## Your objective
Your job is to return every line of the listing holding the string "submission".
^^^^^^^^^^^^^^^^
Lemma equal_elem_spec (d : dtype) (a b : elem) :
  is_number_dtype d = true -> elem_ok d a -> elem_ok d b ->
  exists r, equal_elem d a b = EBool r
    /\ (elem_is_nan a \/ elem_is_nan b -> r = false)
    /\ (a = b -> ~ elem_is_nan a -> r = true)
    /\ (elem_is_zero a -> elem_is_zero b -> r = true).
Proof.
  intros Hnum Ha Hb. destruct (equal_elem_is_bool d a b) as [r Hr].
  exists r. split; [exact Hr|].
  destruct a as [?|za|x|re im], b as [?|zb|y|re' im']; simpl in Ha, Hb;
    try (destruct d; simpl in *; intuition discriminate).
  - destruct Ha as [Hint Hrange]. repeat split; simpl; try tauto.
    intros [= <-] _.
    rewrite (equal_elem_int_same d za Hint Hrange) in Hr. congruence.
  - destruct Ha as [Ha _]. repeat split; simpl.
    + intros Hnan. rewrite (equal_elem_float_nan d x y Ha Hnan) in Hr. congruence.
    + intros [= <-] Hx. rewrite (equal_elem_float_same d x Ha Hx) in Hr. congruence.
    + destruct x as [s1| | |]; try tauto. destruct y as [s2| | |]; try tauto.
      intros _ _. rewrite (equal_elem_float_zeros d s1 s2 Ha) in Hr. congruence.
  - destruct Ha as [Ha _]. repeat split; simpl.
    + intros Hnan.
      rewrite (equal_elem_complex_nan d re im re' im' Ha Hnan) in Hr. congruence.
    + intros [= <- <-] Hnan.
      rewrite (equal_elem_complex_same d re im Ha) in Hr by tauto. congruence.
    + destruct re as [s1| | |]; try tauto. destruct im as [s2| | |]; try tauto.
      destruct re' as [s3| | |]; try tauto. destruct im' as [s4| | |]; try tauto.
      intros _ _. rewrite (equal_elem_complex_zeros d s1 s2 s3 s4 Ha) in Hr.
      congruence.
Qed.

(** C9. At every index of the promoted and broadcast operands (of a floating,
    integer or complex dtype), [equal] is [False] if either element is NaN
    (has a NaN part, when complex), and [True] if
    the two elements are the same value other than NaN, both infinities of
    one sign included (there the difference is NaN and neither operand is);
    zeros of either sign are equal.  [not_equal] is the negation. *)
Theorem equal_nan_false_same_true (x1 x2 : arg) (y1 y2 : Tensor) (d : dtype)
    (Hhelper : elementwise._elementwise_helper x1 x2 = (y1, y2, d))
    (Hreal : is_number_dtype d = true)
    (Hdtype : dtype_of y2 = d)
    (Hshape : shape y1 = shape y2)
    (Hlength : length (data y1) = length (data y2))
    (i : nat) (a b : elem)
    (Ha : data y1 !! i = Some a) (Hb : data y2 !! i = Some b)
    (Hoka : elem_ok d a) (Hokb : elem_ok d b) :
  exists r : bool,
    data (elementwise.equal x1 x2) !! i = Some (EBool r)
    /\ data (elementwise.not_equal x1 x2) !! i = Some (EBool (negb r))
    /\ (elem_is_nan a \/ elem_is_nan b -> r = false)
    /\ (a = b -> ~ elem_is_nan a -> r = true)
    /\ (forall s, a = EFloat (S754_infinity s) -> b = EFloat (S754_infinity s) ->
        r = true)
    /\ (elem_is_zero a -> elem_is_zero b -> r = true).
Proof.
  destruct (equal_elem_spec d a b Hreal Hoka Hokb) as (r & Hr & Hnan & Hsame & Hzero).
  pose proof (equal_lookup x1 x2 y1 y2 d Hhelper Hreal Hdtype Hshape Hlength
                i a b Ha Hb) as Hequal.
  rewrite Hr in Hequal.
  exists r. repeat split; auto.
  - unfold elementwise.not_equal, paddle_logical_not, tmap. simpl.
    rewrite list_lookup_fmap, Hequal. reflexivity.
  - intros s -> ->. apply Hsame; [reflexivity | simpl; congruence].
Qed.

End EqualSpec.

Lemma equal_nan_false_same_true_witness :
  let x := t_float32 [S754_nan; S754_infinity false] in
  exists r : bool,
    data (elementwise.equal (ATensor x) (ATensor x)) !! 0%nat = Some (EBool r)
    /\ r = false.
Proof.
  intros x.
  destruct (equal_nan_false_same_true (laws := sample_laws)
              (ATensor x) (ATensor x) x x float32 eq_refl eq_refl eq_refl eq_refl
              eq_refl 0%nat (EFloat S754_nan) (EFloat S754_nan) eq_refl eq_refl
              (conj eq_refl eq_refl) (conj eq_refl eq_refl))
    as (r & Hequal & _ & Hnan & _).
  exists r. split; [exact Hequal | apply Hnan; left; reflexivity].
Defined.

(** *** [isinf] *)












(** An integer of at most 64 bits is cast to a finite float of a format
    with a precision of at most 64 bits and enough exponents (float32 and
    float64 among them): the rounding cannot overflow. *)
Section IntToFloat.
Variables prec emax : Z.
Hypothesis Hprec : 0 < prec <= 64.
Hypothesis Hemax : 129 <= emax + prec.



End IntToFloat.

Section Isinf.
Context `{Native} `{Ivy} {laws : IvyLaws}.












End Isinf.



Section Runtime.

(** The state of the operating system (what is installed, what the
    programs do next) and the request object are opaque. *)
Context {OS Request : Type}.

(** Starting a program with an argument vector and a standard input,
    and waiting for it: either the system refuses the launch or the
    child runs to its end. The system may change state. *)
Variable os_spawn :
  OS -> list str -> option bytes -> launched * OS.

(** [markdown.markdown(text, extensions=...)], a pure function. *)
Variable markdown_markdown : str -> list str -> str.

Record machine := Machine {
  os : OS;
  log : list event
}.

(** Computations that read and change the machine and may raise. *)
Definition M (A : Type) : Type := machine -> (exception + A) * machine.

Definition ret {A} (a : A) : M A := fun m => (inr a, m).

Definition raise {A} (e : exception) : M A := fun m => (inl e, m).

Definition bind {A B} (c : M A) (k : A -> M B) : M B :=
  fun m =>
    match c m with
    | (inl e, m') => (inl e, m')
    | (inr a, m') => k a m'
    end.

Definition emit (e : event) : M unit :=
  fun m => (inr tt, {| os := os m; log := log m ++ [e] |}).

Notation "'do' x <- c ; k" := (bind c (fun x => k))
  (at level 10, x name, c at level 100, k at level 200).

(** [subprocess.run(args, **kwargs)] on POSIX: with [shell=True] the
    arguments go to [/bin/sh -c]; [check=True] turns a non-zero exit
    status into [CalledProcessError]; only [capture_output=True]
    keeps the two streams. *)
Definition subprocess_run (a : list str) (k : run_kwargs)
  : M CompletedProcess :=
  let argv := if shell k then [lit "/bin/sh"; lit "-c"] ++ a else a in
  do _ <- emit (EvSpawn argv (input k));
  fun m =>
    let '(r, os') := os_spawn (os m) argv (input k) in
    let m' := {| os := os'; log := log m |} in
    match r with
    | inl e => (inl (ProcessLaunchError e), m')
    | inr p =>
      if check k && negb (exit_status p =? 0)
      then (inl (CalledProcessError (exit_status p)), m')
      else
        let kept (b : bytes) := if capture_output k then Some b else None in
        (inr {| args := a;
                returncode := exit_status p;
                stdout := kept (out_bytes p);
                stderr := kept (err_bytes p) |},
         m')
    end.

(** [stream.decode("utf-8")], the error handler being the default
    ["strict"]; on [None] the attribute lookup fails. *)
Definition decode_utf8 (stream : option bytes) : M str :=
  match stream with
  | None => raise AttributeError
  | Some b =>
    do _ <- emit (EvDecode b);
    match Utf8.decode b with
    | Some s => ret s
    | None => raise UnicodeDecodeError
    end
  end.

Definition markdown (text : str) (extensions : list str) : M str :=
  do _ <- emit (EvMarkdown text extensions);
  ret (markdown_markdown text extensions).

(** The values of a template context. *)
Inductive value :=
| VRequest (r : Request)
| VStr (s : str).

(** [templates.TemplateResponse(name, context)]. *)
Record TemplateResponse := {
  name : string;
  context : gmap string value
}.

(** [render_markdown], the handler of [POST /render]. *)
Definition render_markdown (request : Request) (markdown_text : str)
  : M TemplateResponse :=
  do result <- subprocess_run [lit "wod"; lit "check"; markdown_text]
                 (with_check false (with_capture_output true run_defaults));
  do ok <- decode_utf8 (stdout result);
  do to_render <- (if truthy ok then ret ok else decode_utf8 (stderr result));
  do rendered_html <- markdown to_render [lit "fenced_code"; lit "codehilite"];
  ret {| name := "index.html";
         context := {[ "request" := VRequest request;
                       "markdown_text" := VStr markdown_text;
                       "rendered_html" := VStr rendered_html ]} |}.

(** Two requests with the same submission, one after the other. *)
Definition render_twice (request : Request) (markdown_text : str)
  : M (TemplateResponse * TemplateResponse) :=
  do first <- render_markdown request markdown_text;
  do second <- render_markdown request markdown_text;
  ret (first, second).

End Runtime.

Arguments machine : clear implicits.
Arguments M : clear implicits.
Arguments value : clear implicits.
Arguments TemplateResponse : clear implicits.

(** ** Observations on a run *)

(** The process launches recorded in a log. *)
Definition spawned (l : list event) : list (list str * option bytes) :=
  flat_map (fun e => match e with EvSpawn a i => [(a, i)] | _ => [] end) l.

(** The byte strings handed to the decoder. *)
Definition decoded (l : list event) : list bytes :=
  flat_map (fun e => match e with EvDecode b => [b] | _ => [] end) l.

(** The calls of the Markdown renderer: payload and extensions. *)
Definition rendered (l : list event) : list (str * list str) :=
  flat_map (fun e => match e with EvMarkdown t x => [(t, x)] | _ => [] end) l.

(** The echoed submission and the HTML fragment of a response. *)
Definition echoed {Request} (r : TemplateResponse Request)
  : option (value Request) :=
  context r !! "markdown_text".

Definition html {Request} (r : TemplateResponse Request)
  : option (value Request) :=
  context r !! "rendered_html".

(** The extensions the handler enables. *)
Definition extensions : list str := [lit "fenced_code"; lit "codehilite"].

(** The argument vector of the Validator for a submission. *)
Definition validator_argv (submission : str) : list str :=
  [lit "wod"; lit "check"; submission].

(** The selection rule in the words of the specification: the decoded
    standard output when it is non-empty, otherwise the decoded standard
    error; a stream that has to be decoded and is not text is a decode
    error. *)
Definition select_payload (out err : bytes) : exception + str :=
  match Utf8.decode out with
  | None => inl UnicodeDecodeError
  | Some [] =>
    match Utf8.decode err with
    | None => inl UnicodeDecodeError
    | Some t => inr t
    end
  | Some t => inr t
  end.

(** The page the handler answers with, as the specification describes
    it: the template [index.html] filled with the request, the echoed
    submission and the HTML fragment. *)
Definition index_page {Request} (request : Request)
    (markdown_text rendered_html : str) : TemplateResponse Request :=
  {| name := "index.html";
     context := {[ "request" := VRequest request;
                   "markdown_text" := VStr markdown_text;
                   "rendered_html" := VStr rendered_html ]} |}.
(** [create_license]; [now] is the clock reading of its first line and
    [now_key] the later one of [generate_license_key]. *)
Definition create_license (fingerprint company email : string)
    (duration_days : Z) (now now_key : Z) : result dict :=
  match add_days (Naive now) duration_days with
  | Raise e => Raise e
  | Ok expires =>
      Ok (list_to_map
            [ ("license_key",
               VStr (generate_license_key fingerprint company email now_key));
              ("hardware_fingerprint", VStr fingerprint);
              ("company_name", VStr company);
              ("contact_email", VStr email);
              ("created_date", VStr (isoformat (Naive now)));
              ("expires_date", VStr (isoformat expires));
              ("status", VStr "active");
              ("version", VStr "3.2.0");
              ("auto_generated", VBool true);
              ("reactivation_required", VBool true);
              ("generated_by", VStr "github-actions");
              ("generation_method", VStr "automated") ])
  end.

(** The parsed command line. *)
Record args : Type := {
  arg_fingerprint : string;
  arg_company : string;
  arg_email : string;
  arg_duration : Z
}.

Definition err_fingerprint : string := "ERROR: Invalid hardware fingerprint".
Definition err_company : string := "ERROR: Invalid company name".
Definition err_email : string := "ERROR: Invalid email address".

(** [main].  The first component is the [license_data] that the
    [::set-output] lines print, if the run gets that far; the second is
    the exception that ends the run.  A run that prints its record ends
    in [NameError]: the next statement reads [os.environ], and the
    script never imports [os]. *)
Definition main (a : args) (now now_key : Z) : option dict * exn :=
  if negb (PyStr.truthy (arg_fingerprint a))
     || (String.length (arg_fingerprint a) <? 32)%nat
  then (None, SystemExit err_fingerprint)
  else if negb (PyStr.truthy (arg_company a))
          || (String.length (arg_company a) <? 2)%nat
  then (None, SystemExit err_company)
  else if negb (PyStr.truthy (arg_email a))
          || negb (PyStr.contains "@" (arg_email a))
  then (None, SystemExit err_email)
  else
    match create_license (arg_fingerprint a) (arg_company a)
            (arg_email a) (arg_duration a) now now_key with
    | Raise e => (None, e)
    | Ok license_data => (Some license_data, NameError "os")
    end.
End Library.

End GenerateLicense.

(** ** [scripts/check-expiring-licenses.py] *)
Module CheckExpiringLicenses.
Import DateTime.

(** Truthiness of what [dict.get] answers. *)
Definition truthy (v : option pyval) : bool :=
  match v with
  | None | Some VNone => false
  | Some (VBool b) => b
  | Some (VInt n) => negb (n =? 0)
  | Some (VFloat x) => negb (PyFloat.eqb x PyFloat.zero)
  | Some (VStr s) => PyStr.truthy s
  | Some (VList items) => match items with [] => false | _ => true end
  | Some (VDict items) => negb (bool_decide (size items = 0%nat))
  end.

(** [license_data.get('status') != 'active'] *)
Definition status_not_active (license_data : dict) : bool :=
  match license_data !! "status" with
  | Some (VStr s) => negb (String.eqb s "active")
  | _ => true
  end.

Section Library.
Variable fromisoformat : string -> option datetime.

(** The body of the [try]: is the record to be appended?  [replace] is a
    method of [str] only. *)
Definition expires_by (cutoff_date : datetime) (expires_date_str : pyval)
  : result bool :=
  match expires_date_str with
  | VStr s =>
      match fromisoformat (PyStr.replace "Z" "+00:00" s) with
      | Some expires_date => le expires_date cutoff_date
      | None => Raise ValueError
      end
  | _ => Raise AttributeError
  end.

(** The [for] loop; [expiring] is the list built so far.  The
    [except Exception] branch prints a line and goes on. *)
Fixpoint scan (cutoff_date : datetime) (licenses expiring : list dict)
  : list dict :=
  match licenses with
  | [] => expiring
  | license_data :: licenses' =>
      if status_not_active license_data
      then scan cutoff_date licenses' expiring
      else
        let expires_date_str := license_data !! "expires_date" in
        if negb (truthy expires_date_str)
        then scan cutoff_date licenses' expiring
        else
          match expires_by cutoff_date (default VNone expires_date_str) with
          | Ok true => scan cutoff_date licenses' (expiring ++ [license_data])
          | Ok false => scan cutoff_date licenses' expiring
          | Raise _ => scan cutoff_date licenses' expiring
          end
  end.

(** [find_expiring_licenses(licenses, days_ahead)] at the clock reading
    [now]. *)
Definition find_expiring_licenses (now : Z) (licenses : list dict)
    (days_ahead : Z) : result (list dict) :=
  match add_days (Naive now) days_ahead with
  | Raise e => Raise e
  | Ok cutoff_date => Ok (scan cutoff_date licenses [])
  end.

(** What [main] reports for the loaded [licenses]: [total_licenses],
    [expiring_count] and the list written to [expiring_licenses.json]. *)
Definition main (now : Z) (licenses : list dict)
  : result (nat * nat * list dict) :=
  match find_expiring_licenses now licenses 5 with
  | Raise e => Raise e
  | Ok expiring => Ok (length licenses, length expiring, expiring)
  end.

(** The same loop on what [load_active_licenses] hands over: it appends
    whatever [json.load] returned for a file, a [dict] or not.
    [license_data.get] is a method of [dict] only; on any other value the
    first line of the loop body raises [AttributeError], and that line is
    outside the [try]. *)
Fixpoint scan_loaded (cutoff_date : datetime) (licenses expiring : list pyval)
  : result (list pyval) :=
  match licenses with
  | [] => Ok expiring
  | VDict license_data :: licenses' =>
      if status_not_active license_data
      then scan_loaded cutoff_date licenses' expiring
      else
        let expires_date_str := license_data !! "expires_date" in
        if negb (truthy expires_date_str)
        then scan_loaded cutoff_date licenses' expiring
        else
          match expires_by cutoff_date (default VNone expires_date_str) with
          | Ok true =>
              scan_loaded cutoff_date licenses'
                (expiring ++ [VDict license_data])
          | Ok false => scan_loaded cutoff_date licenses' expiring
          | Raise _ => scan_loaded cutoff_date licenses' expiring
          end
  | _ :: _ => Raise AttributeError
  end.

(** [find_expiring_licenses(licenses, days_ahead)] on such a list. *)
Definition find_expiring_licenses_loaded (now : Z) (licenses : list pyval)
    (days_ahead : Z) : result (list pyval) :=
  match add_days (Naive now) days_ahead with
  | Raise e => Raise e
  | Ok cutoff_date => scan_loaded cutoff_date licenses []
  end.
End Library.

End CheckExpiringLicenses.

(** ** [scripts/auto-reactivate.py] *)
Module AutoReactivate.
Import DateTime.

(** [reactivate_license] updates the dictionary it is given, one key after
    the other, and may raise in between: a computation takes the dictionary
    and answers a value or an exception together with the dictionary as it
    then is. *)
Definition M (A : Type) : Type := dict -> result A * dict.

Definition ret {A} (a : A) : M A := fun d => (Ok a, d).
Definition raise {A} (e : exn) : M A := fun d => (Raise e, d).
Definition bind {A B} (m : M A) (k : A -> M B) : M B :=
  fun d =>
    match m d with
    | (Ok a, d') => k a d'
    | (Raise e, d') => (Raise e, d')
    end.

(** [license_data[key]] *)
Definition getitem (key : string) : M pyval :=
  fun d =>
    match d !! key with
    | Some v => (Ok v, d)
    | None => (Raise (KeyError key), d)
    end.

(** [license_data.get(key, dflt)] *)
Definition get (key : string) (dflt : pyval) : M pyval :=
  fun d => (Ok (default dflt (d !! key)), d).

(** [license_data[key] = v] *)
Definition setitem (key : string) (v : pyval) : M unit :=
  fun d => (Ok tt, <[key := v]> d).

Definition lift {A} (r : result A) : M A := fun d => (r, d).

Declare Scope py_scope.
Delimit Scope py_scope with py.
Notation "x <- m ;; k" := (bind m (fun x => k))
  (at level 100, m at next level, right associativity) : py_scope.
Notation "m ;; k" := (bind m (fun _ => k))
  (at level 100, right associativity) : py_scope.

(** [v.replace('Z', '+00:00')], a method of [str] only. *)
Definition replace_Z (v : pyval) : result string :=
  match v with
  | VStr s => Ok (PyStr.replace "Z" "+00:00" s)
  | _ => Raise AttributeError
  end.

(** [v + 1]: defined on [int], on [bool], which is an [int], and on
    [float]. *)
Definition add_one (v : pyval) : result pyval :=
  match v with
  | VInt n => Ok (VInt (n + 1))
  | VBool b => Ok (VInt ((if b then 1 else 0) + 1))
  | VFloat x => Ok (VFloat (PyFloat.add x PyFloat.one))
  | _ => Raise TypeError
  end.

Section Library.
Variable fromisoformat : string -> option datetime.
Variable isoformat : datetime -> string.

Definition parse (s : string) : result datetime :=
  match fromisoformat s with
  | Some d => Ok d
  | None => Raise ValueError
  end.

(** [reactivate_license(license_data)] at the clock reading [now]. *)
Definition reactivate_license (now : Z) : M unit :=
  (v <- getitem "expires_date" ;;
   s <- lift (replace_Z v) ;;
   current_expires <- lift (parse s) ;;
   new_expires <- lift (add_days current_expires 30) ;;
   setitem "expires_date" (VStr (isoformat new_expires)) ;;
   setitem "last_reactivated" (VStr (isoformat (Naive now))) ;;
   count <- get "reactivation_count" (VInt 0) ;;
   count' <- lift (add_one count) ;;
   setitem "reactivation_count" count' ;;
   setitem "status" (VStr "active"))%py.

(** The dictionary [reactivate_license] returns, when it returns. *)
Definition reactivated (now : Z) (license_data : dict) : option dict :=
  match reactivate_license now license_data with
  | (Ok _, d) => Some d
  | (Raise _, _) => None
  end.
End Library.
^^^^^^^^^^^^^^^^
## Expected output
(** Two requests with the same submission, one after the other. *)
(** The echoed submission and the HTML fragment of a response. *)
(** The argument vector of the Validator for a submission. *)
Definition validator_argv (submission : str) : list str :=
  [lit "wod"; lit "check"; submission].
    submission and the HTML fragment. *)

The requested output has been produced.